14夜会
ラデン侯爵家の馬車が到着し、私がエスコートされて降りると、一瞬、周囲の空気がどよめいたのがわかる。それは、カイウスが夜会に来たからだろうか。それとも、私がエスコートされているからか。
朝から、母と姉に、うんざりするほど、夜会中は笑顔を絶やさないように言われた。そんなに言わなくても子供じゃないのに。
「行くぞ。」
「はい。」
ニコリとカイウスに笑顔を向ける。
仲が良いことはパートナーとして、必須条件。
あれ。なんか、カイウスの顔がやや赤いのは。緊張?
女性が苦手って言っても、ここでは定型文、お約束のエスコートで大丈夫だろうに。
「ラデン侯爵家カイウス様。ヤドー子爵家マルル様」
会場の入場係の声掛けに、私たちに注目が集まる。
儀礼通りに一礼して会場に入る。
ザワザワとした会場でも、目立ってはいるようだ。
さあ。良い方に目立てばいいのだが。
「カイウス。久しぶりだな。」
真っ先に声をかけてきたのは、リオン・グラート侯爵令息。
「おお。夜会では久しぶりだな。」
フッと、空気が和らぐ。幼馴染で親友の2人。王城では昨日も話してたな。夜会で会っても仲がよさそうだ。
「こんばんは。マルル嬢。2人の将来が神のご加護を受けますように。」
お披露目式での決まり口上をもらい、礼を返す。
「ありがとな。」
カイウスがリオンに言う。
「君、ねえ。なんとなくわかるけど。マルル嬢にどうしてドレスの一つでも送ってやらなかったんだ?」
「こいつが要らないって言ったし。」
そうですね。要らないって言いました。
「そうじゃないだろう。次はしっかり贈って、着てもらいなさい。」
呆れたように言われる。
「何でだ?」
憮然とした態度のカイウス。
「カイウス?見せないのがいいんじゃない。自分のだと表明したいなら、思いっきり飾り立てて見せる事も大事なんだよ。」
・・・いや。あの。それって私、似合わなさそうだし。こんな所でダメ出しされてるカイウスって・・・。

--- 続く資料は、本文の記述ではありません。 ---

(* ===== verification/VmTree.v ===== *)
(** * Page-table trees: correctness of walk, mappages and uvmunmap

    A page table in memory is related to a ghost tree: a finite map from
    paths of indices (root [[]], level-1 tables [[i2]], level-0 tables
    [[i2; i1]]) to the physical pages that hold the tables.  [tree_wf] says
    that memory contains exactly this tree and that its pages are distinct;
    [pt_get] reads the leaf entry of a virtual address through the tree.  The
    functions of vm.c are specified by their effect on [pt_get]. *)

From Stdlib Require Import ZArith Lia.
From stdpp Require Import base gmap list numbers strings.
From S2P Require Import Prelude Riscv Core Spinlock Kstring Kalloc Vm.
Local Open Scope Z_scope.

Abbreviation tree := (gmap (list Z) Z).

Definition pte_at (m : memory) (t i : Z) : Z := load64 m (t + 8 * i).

Definition vpath (va : Z) : list Z := [PX 2 va; PX 1 va].

Record tree_wf (e root : Z) (m : memory) (T : tree) : Prop := mkTreeWf {
  tw_root : T !! [] = Some root;
  tw_page : forall p t, T !! p = Some t -> page_ok e t;
  tw_inj : forall p q t, T !! p = Some t -> T !! q = Some t -> p = q;
  tw_prefix : forall p i t, T !! (p ++ [i]) = Some t -> is_Some (T !! p) /\ 0 <= i < 512;
  tw_len : forall p t, T !! p = Some t -> (length p <= 2)%nat;
  tw_node : forall p t i, T !! p = Some t -> (length p < 2)%nat -> 0 <= i < 512 ->
    match T !! (p ++ [i]) with
    | Some q => pte_at m t i = Z.lor (PA2PTE q) PTE_V
    | None => pte_has (pte_at m t i) PTE_V = false
    end
}.

(** The leaf entry of [va], if it is valid. *)
Definition pt_get (m : memory) (T : tree) (va : Z) : option Z :=
  match T !! vpath va with
  | Some q => if pte_has (pte_at m q (PX 0 va)) PTE_V then Some (pte_at m q (PX 0 va)) else None
  | None => None
  end.

Definition vm_inv (s : kmem) (l : list Z) (T : tree) (root : Z) : Prop :=
  kmem_inv s l /\ tree_wf (km_end s) root (km_mem s) T /\ (forall p t, T !! p = Some t -> t ∉ l).

(** Bytes that belong neither to the page table nor to a free page. *)
Definition outside (T : tree) (l : list Z) (a : Z) : Prop :=
  (forall p t, T !! p = Some t -> ~ in_page t a) /\ (forall x, x ∈ l -> ~ in_page x a).

#[global] Arguments pte_at : simpl never.
#[global] Arguments pte_has : simpl never.
#[global] Arguments pt_get : simpl never.
#[global] Arguments vpath : simpl never.

Section entries.
Implicit Types (m : memory) (v : Z).

Lemma pte_has_lor a b f : pte_has (Z.lor a b) f = pte_has a f || pte_has b f.
Proof.
  unfold pte_has. rewrite Z.land_lor_distr_l.
  destruct (Z.eqb_spec (Z.land a f) 0) as [E|E], (Z.eqb_spec (Z.land b f) 0) as [E'|E']; simpl.
  - by rewrite E, E'.
  - rewrite E, Z.lor_0_l. by apply Z.eqb_neq in E' as ->.
  - rewrite E', Z.lor_0_r. by apply Z.eqb_neq in E as ->.
  - apply negb_true_iff, Z.eqb_neq. by intros [? ?]%Z.lor_eq_0_iff.
Qed.

Lemma pte_has_0 f : pte_has 0 f = false.
Proof. unfold pte_has. by rewrite Z.land_0_l. Qed.

Lemma page_ok_pte e q : 0 <= e -> page_ok e q -> 0 <= q < 2 ^ 54 /\ page_aligned q.
Proof. unfold page_ok, PHYSTOP, KERNBASE. intros ? [? ?]. split; [lia|done]. Qed.

Lemma ptr_decode e q : 0 <= e -> page_ok e q -> PTE2PA (Z.lor (PA2PTE q) PTE_V) = q.
Proof.
  intros He Hq. destruct (page_ok_pte e q He Hq) as [H1 H2].
  by destruct (pte_encode_decode q PTE_V H1 H2 ltac:(done)).
Qed.

Lemma lor_range a b : 0 <= a < 2 ^ 64 -> 0 <= b < 2 ^ 64 -> 0 <= Z.lor a b < 2 ^ 64.
Proof.
  intros Ha Hb. split; [apply Z.lor_nonneg; lia|].
  destruct (decide (Z.lor a b = 0)) as [->|Hz]; [done|].
  assert (0 <= Z.lor a b) by (apply Z.lor_nonneg; lia).
  apply Z.log2_lt_pow2; [lia|]. rewrite Z.log2_lor by lia.
  apply Z.max_lub_lt.
  - destruct (decide (a = 0)) as [->|]; [done|]. apply Z.log2_lt_pow2; lia.
  - destruct (decide (b = 0)) as [->|]; [done|]. apply Z.log2_lt_pow2; lia.
Qed.

Lemma PA2PTE_range pa : 0 <= PA2PTE pa < 2 ^ 64.
Proof. apply u64_range. Qed.

Lemma ptr_range q : 0 <= Z.lor (PA2PTE q) PTE_V < 2 ^ 64.
Proof. apply lor_range; [apply PA2PTE_range|done]. Qed.

(** Distinct slots do not overlap. *)
Lemma pte_at_store m x i v t j :
  page_aligned x -> page_aligned t -> 0 <= i < 512 -> 0 <= j < 512 ->
  pte_at (store64 m (x + 8 * i) v) t j = if (x =? t) && (i =? j) then u64 v else pte_at m t j.
Proof.
  intros Hx Ht Hi Hj. unfold pte_at.
  destruct (Z.eqb_spec x t) as [->|Hxt]; simpl.
  - destruct (Z.eqb_spec i j) as [->|Hij]; [apply load64_store64|]. apply load64_store64_ne. lia.
  - apply load64_store64_ne. unfold page_aligned, PGSIZE in *.
    pose proof (Z.div_mod x 4096). pose proof (Z.div_mod t 4096). lia.
Qed.

Lemma pte_at_ext m m' t i :
  (forall a, in_page t a -> rd m' a = rd m a) -> 0 <= i < 512 -> pte_at m' t i = pte_at m t i.
Proof. intros H Hi. apply load64_ext. intros b Hb. apply H. unfold in_page, PGSIZE. lia. Qed.

Lemma pte_at_zero m t i :
  (forall a, in_page t a -> rd m a = 0) -> 0 <= i < 512 -> pte_at m t i = 0.
Proof. intros H Hi. apply load64_zero. intros b Hb. apply H. unfold in_page, PGSIZE. lia. Qed.

Lemma rd_store_slot m x i v a :
  0 <= i < 512 -> ~ in_page x a -> rd (store64 m (x + 8 * i) v) a = rd m a.
Proof. intros Hi Ha. apply rd_store64. unfold in_page, PGSIZE in Ha. lia. Qed.
End entries.

Lemma kmem_inv_ext s m l :
  kmem_inv s l -> (forall x a, x ∈ l -> in_page x a -> rd m a = rd (km_mem s) a) ->
  kmem_inv (set_mem m s) l.
Proof.
  intros (He & Hch & Hnd & Hok) H. split_and!; simpl; auto. eapply chain_ext; [|exact Hch]. done.
Qed.

Section tree.
Context (root : Z).
Implicit Types (s : kmem) (l : list Z) (T : tree) (m : memory).

Lemma tree_distinct e m T p t a :
  tree_wf e root m T -> T !! p = Some t -> forall x, page_ok e x -> x <> t ->
  in_page x a -> ~ in_page t a.
Proof.
  intros Hw Hp x [Hx _] Hne Ha Ha'. destruct (tw_page _ _ _ _ Hw _ _ Hp) as [Ht _].
  eapply (page_disjoint x t a); eauto.
Qed.

(** Memory outside the tree's pages is irrelevant to it. *)
Lemma tree_wf_ext e m m' T :
  tree_wf e root m T -> (forall p t a, T !! p = Some t -> in_page t a -> rd m' a = rd m a) ->
  tree_wf e root m' T.
Proof.
  intros Hw H. destruct Hw as [H1 H2 H3 H4 H5 H6]. split; auto.
  intros p t i Hp Hl Hi. rewrite (pte_at_ext m m'); eauto. by apply H6.
Qed.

「マルル嬢。彼のわがままに付き合っていたら振り回されておかしい事になるぞ。もっと、首根っこを捕まえていてくれ。」
「おい、待て。言いたい放題だな。」
「君は、マルル嬢を壊れ物のように見すぎだ。こんなにしっかりしているのに、社交を制限してどうする。」
うっ・・・と詰まるカイウス。
「君、本当にマルル嬢に助けられているな。マルル嬢、こんなに粗雑だが根は優しい男だ。どうか、愛想をつかさないで付き合ってやってほしい。」
ニコリと笑う侯爵令息。でも、私の事は過大評価じゃないのかな?
疑問に思いながら、なんとなく理解した。 これ、わざと周囲に聞かせるように話している。
それは、カイウスの為?私の為?
でも、この話の流れだと、カイウスが私を社交に出したがらなくて甘やかしている、みたいな認識になる?
「はい。グラート様。これからもよろしくお願い致します。」
笑顔で答える。
ここは夜会。
笑顔、笑顔。呪文のように考える。
久しぶりに、カイウスが出席したことで、カイウスの周りには次々と人が訪れる。主に友人と話し、付き合いのある貴族に紹介された。
カイウスに連れまわされているため、女性と話す機会がほとんどない。社交って、女性は女性で話したりするのに、今日はカイウスに付き合って挨拶回りで終わりのようだ。
話した女性達も、婚約者に付き添われて一緒に挨拶に来た令嬢や奥様ぐらい。
友人や知り合いの関係者がほとんどとあって、皆、温かく接してくれて安心した。
そうして、何事も無く、私の社交デビューは終わったのだ。